Let $K$ be a field with characteristic $p>0$ and set $q=p^{n}$ for $n \in \mathbb{N}^*$. Prove $(a+b)^{q}=a^{q}+b^{q}\ \forall a,b \in K$.

I can prove using the coefficient theorem that $(a+b)^{p}=a^{p}+b^{q}$, by saying that $p\mid {p\choose i}$ for $0\leq i \leq p-1$. The problem is we have to prove it for $q$ that is not a prime number, which doesn't allow the same reasoning.

Answer 1

Let $q=np$ for $n\in \mathbb{Z}^+$ and consider the expression $$(a+b)^{np}=\sum_{k=0}^{np}{np \choose k} a^{np-k}b^k$$ and again notice that if $p\mid {np \choose k}$ for $k\in \lbrace 1,2,3,\dots, np-1\rbrace$ then the claim follows, but it is false in general.

Let $n=2$ and $p=3$. Then $3$ doesn't divide ${6 \choose 3}=20$.

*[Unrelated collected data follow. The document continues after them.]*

(** * ahk.keys: hotkey / hotstring registration and context scoping

    A shallow embedding of [src/ahk/keys.py].  Python functions that talk to
    the AutoHotkey engine through [_ahk.call] are written once, as programs
    over the atomic actions they perform (engine calls, lock acquisition and
    release).  The programs are then given two readings: a sequential one
    ([run], one thread against an engine oracle) and an interleaving one
    ([Threads.step_thread], several threads sharing [BaseHotkeyContext._lock]). *)

From Stdlib Require Import ZArith String Ascii List Bool Lia DecimalString DecimalZ DecimalPos.
Import ListNotations.
Local Open Scope string_scope.
Local Open Scope list_scope.

(* ================================================================== *)
(** ** Python values, truthiness, exceptions *)
(* ================================================================== *)

(** The Python objects that flow through [keys.py]: [None], booleans,
    integers, strings, and callables (identified by name; their bodies never
    matter to the registration code, which only passes them on). *)
Inductive value : Type :=
| VNone
| VBool (b : bool)
| VInt (z : Z)
| VStr (s : string)
| VFunc (name : string).

(** [bool(x)] / the test of an [if x:]. *)
Definition truthy (v : value) : bool :=
  match v with
  | VNone => false
  | VBool b => b
  | VInt z => negb (Z.eqb z 0)
  | VStr s => negb (String.eqb s "")
  | VFunc _ => true
  end.

(** [x is None]. *)
Definition is_None (v : value) : bool :=
  match v with VNone => true | _ => false end.

(** [callable(x)]. *)
Definition callable (v : value) : bool :=
  match v with VFunc _ => true | _ => false end.

(** [x or y]. *)
Definition py_or (x y : value) : value := if truthy x then x else y.

(** [x == ""]: only the empty string compares equal to the empty string. *)
Definition eq_empty_str (v : value) : bool :=
  match v with VStr s => String.eqb s "" | _ => false end.

(** Exceptions raised by the module or coming out of the engine ([Error] is
    [_ahk.Error]).  [TypeError_not_callable obj] stands for
    [TypeError(f"object {obj!r} must be callable")], [TypeError msg] for the
    ones the interpreter raises itself. *)
Inductive exn : Type :=
| Error (msg : string)
| ValueError (msg : string)
| TypeError_not_callable (obj : value)
| TypeError (msg : string).

Inductive outcome (A : Type) : Type :=
| Returned (a : A)
| Raised (e : exn).
Arguments Returned {A} a.
Arguments Raised {A} e.

Definition is_raised {A} (r : outcome A) : bool :=
  match r with Raised _ => true | Returned _ => false end.

(** Optional keyword arguments: [None] or a value of the annotated type. *)
Definition opt_truthy (o : option bool) : bool :=
  match o with Some true => true | _ => false end.

Definition is_not_None {A} (o : option A) : bool :=
  match o with Some _ => true | None => false end.

(** [x is False]. *)
Definition is_False (o : option bool) : bool :=
  match o with Some false => true | _ => false end.

(** [def DEFAULT(value): return None] *)
Definition DEFAULT {A} (value : A) : option A := None.

(** [f"{n}"] for an integer. *)
Definition format_int (n : Z) : string := NilZero.string_of_int (Z.to_int n).

(** ["".join(options)] *)
Definition join (options : list string) : string := String.concat "" options.

(** [str.lower].  A string is the sequence of the bytes of its UTF-8
    encoding.  The letters [A]..[Z] are mapped to [a]..[z], and the Kelvin
    sign U+212A, whose encoding is the three bytes [E2 84 AA], to [k]:
    these are the only characters whose lower case is made of ASCII
    characters and differs from them.  Every other character is kept as it
    is (its lower case, changed or not, is not ASCII), so that the result is
    a given ASCII word exactly when [str.lower] returns that word. *)
Definition lower_ascii (c : ascii) : ascii :=
  let n := N_of_ascii c in
  if (N.leb 65 n && N.leb n 90)%bool then ascii_of_N (n + 32) else c.

Fixpoint lower (s : string) : string :=
  match s with
  | EmptyString => EmptyString
  | String c s' =>
      match s' with
      | String c2 (String c3 rest) =>
          if (Ascii.eqb c "226" && Ascii.eqb c2 "132" && Ascii.eqb c3 "170")%bool
          then String "k" (lower rest)
          else String (lower_ascii c) (lower s')
      | _ => String (lower_ascii c) (lower s')
      end
  end.

(** Whether a string starts with the last two bytes of the Kelvin sign, and
    what follows them. *)
Definition kelvin_tail (s : string) : bool :=
  match s with
  | String c2 (String c3 _) => (Ascii.eqb c2 "132" && Ascii.eqb c3 "170")%bool
  | _ => false
  end.

Definition after_kelvin_tail (s : string) : string :=
  match s with
  | String _ (String _ rest) => rest
  | _ => EmptyString
  end.

(** [x in (a, b, ...)] for strings. *)
Fixpoint str_in (x : string) (xs : list string) : bool :=
  match xs with
  | [] => false
  | y :: ys => String.eqb x y || str_in x ys
  end.

(* ================================================================== *)
(** ** Programs over engine calls and the registration lock *)
(* ================================================================== *)

(** A Python callable handed to the engine, seen from the engine's side. *)
Definition pyfun : Type := list value -> outcome value.

Inductive arg : Type :=
| AVal (v : value)
| AFun (f : pyfun).

Definition AStr (s : string) : arg := AVal (VStr s).

(** [_ahk.call(cmd, *args)] *)
Record call : Type := Call { cmd : string; args : list arg }.

Inductive action : Type :=
| Acquire               (* BaseHotkeyContext._lock.acquire() *)
| Release               (* BaseHotkeyContext._lock.release() *)
| Ahk (c : call).       (* _ahk.call(...) *)

(** A program performs actions one after the other and ends by returning or
    by raising.  The continuation of an action receives what the action
    answered. *)
Inductive prog (A : Type) : Type :=
| Ret (a : A)
| Raise (e : exn)
| Act (a : action) (k : outcome value -> prog A).
Arguments Ret {A} a.
Arguments Raise {A} e.
Arguments Act {A} a k.

Fixpoint bind {A B} (p : prog A) (f : A -> prog B) : prog B :=
  match p with
  | Ret a => f a
  | Raise e => Raise e
  | Act a k => Act a (fun r => bind (k r) f)
  end.

Notation "x <- p ;; q" := (bind p (fun x => q))
  (at level 61, p at next level, right associativity).
Notation "p ;; q" := (bind p (fun _ => q))
  (at level 61, right associativity).

(** [try: body finally: fin] -- [fin] runs on every exit of [body]; an
    exception raised by [fin] replaces the pending result. *)
Fixpoint try_finally {A} (body : prog A) (fin : prog unit) : prog A :=
  match body with
  | Ret a => fin ;; Ret a
  | Raise e => fin ;; Raise e
  | Act a k => Act a (fun r => try_finally (k r) fin)
  end.

(** [_ahk.call(cmd, *args)]: an exception of the engine propagates. *)
Definition ahk_call (name : string) (xs : list arg) : prog value :=
  Act (Ahk (Call name xs))
      (fun r => match r with Returned v => Ret v | Raised e => Raise e end).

Probably you want write $q=p^n$ for $\mathbb{Z}^+$ in which case the assertion is true, and the proof consist of give a easy generalization for $$p\mid {p^n \choose k}$$ for $k\in \lbrace 1,2,\dots, p^n-1\rbrace$ which can be done by Lucas Theorem.

Answer 2

Let $\varphi(x)=x^p$. You said you proved that $\varphi$ is a homomorphsim of $K$. The of course also $\varphi^n$ is one.

Answer 3

Hint:

Try to find a counterexample with $p=3$ or $p=5$ and $n=2$.